Published 23rd September 2021
DON’T PANIC! China is open for
You may have heard a few things about the current situation in China right now for TEFL teachers. We’ll be honest, it’s a lot to get your head around and it can be a little confusing – even for us! So let’s clarify a few issues.
China is still a very good option for TEFL teachers who want to experience the beauty of this mysterious country. If you look on our jobs board you will find loads of job advertisements from Chinese companies, Chinese schools and recruitment agencies looking for foreign teachers to teach in China.
Yes, they want you!
Plus, we have had numerous TTA alumni who have, even through the pandemic, successfully found jobs, organised visas and made their way to cities all over China, from Shanghai to Suzhou to Shenzhen.
But if you’ve seen the news you would know that recent regulations passed by the Chinese Ministry of Education have caused huge reactions all across the world as they look set to change the face of teaching English as a Foreign Language in China.
So, what’s changed?
Teaching English in China
First, let’s look at the requirements for teaching English in China.
In order to teach English in China, you need a Z-visa. In order to get a Z-visa, you need:
- to be a male younger than 60 years old or a female younger than 55 years old
- to be a citizen of one of seven countries (the UK, Ireland, the US, Australia, Canada, New Zealand and South Africa)
- to be a native speaker of English, or have a very high (proven) level of English
- a bachelor’s degree (in any field)
- a TEFL certificate of at least 120 hours
- a PU, a letter of invitation from a school offering employment
- a clean background check
- a clean medical exam
Read more: 11 Weird and Wonderful Things about China
Teaching English in China during COVID-19
As we all know, China was the epicentre of the COVID-19 outbreak.

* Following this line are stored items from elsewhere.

(** The callbacks of the operations in the transport; [CReadIncluded] has a
    [read_incl_data] as its user data, the others the request. *)
Inductive att_callback :=
| CReadByGrpType | CFindByTypeVal | CDiscoverIncluded | CReadIncluded (data : Z)
| CDiscoverChrcs | CReadByType | CDiscoverDescs.

Record att_operation := mkAttOp { ao_id : Z; ao_callback : att_callback }.

Inductive client_event :=
| ESend (opcode : Z) (pdu : list Z)
| ECallback (success : bool) (ecode : Z) (result : option (list bt_gatt_result))
| EFree.

(** What the user of a request can do with it.  [found] is whether the transport finds the operation that it is
    asked to cancel: it does not while it handles a disconnection and has emptied its queues to answer what was in
    them (att.c, [bt_att_disc_cancel]). *)
Inductive user_call := URef | UUnref | UCancel (found : bool).

Record client := mkClient {
  c_req : option bt_gatt_request;
  c_ops : list att_operation;
  c_next_id : Z;
  c_incl : gmap Z read_incl_data;
  c_next_incl : Z;
  c_events : list client_event
}.

Definition set_c_req (x : option bt_gatt_request) (s : client) : client :=
  mkClient x (c_ops s) (c_next_id s) (c_incl s) (c_next_incl s) (c_events s).
Definition set_c_ops (x : list att_operation) (s : client) : client :=
  mkClient (c_req s) x (c_next_id s) (c_incl s) (c_next_incl s) (c_events s).
Definition set_c_next_id (x : Z) (s : client) : client :=
  mkClient (c_req s) (c_ops s) x (c_incl s) (c_next_incl s) (c_events s).
Definition set_c_incl (x : gmap Z read_incl_data) (s : client) : client :=
  mkClient (c_req s) (c_ops s) (c_next_id s) x (c_next_incl s) (c_events s).
Definition set_c_next_incl (x : Z) (s : client) : client :=
  mkClient (c_req s) (c_ops s) (c_next_id s) (c_incl s) x (c_events s).
Definition add_event (e : client_event) (s : client) : client :=
  mkClient (c_req s) (c_ops s) (c_next_id s) (c_incl s) (c_next_incl s) (c_events s ++ [e]).
Lemma discover_included_ok opcode pdu u q s :
  range = None ->
  ready q s -> rq_ref_count q = u + 1 -> 0 <= u -> on_result_ok u -> rq_id q <> 0 ->
  pdu_ok pdu -> c_incl s = ∅ ->
  exists s', discover_included_cb accepts on_result opcode pdu s = Some s' /\ outcome_incl u q s s'.
Proof.
  intros Hrange Hy Hr Hu Hok Hid Hp Hi.
  assert (forall r, handles u q s r -> exists s', r = Some s' /\ outcome_incl u q s s') as Hh.
  { intros r (s' & -> & H). exists s'. split; [done|by left]. }
  assert (forall b e, exists s', discovery_op_complete b e s = Some s' /\ outcome_incl u q s s') as Hfail.
  { intros b e. apply Hh, complete_outcome; done. }
  unfold discover_included_cb. destruct (opcode =? _); [apply Hfail|].
  destruct pdu as [pdu|]; [|apply Hfail]. destruct (_ || _) eqn:E1; [apply Hfail|].
  apply orb_false_iff in E1 as [E1 E2]. destruct pdu as [|n l]; [done|]. cbn [head mbind option_bind].
  destruct (_ || _) eqn:E3; [apply Hfail|]. apply orb_false_iff in E3 as [E3 E4]. simpl in Hp.
  assert (opcode = BT_ATT_OP_READ_BY_TYPE_RSP) as -> by lia.
  destruct (list_result BT_ATT_OP_READ_BY_TYPE_RSP (n :: l) 1 n) as (Hwf1 & Hdl & Hread);
    [by right|unfold element_sizes; simpl; lia|done|lia|lia|].
  after_append. destruct (n =? 6) eqn:E6.
  - rewrite (y_req _ _ Hy1). cbn [mbind option_bind].
    destruct (read_included_ok (rq_results q) (mkResult BT_ATT_OP_READ_BY_TYPE_RSP l (u16 n)) u q1 s1)
      as (s' & E & Ho); try done; try congruence.
    + by rewrite (f_incl _ _ F1).
    + simpl. by apply Z.eqb_eq in E6 as ->.
    + simpl. rewrite zlen_cons in Hdl. lia.
    + exists s'. split; [done|]. by eapply outcome_incl_frame.
  - destruct (Hread 0) as [h Hh0]; [lia|lia|]. rewrite Z.add_0_r in Hh0. rewrite Hh0. cbn [mbind option_bind].
    apply Hh. eapply handles_frame; [done..|]. apply after_last_handle_ok; congruence || done.
Qed.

Schools were closed and learners were home-schooled, often by their parents. They attended online lessons with their classmates and, as well did, tried desperately to keep to the usual curriculum. However, with the extra time Chinese learners found they had, they turned (even more than before) to online English learning, often topping up their English studies with online learning through companies such as VIPKid and Magic Ears.
Schools have since opened up again and it looks like things will return to normal soon.
So, how have things changed?
However, recent legislation has been put into place which affects online schools which teach core school curriculum subjects i.e. English. In addition to this, these schools can no longer teach in the evenings, on weekends or during holidays. Online tutoring is forbidden for children younger than six years of age.
This is apparently as a result of the competitive nature of education in China. Excessive tutoring placed severe cognitive and emotional demands on students, while simultaneously placing financial demands on Chinese parents. All this served only to exacerbate the inequality in society, with education becoming expensive and the average salary being low. This meant that the more well-off students who could afford extra tuition were doing better in exams, being admitted into better universities and getting better jobs.
At the same time, the Chinese government has stated that they would like to increase the birth rate in China, which was severely affected by the one-child policy of the 1970s. President Xi Jinping hopes that these restrictions will save parents money, so they are more likely to be able to afford to have bigger families.
But the regulation which will affect the TEFL industry the most in China is the banning of hiring foreign teachers outside of China to teach in profitable companies. This means that no new foreign teachers (i.e. teachers living outside China) will now be hired to teach English for online Chinese companies to Chinese students.
The good news is, if you are an online teacher there are loads of companies you can work for, teaching students of all ages and nationalities – even if you are working for a Chinese company. Many of these companies are now looking to expand their reach to a more international audience to sidestep these regulations.
In other words, there is still plenty of work online, if you want it!
What does this mean for you?
In a nutshell, if you are online teacher who is not living in China, you won’t be able to get a job with an online company teaching Chinese learners. If you are already teaching Chinese learners, you will be able to complete any lessons already paid for your students or their parents. But you won’t get any new Chinese students.
If you are already working for a company, no doubt they will have already explained their situation and the future of the company, which probably involves you teaching students of other nationalities.
If you are not currently living in China but would like to teach in China, you will need to make sure you meet the requirements for a work visa. This means that before you hug your mom goodbye and jump on a plane, you need to get a letter of invitation from a school which you need to provide to your local Chinese embassy, who will issue you with a visa. But your school will help you through this process.
Then you can hug your mom goodbye!
Language schools teaching adults should see very little change in their operations. If you are teaching in a school or teaching Young Learners, your class times will be regulated. Your lesson materials might need to be adapted to fit into the new education policy and you might find yourself teaching debate or drama or science instead of teaching straightforward English lessons. Which, if we’re honest, is not that dissimilar from teaching English in other countries.
Bear in mind, the regulations from China are changing regularly. There are no blanket requirements we can apply to all teachers of all nationalities. You will need to do your due diligence and find out what the current status is of your country and what exactly you need to do to get a working visa.
Contact your local Chinese embassy to find out exactly what’s what – and we’ll see you in China!
Please note: This information is correct at the time of posting. We are keeping an eye on developments and will update this post when or if regulations change.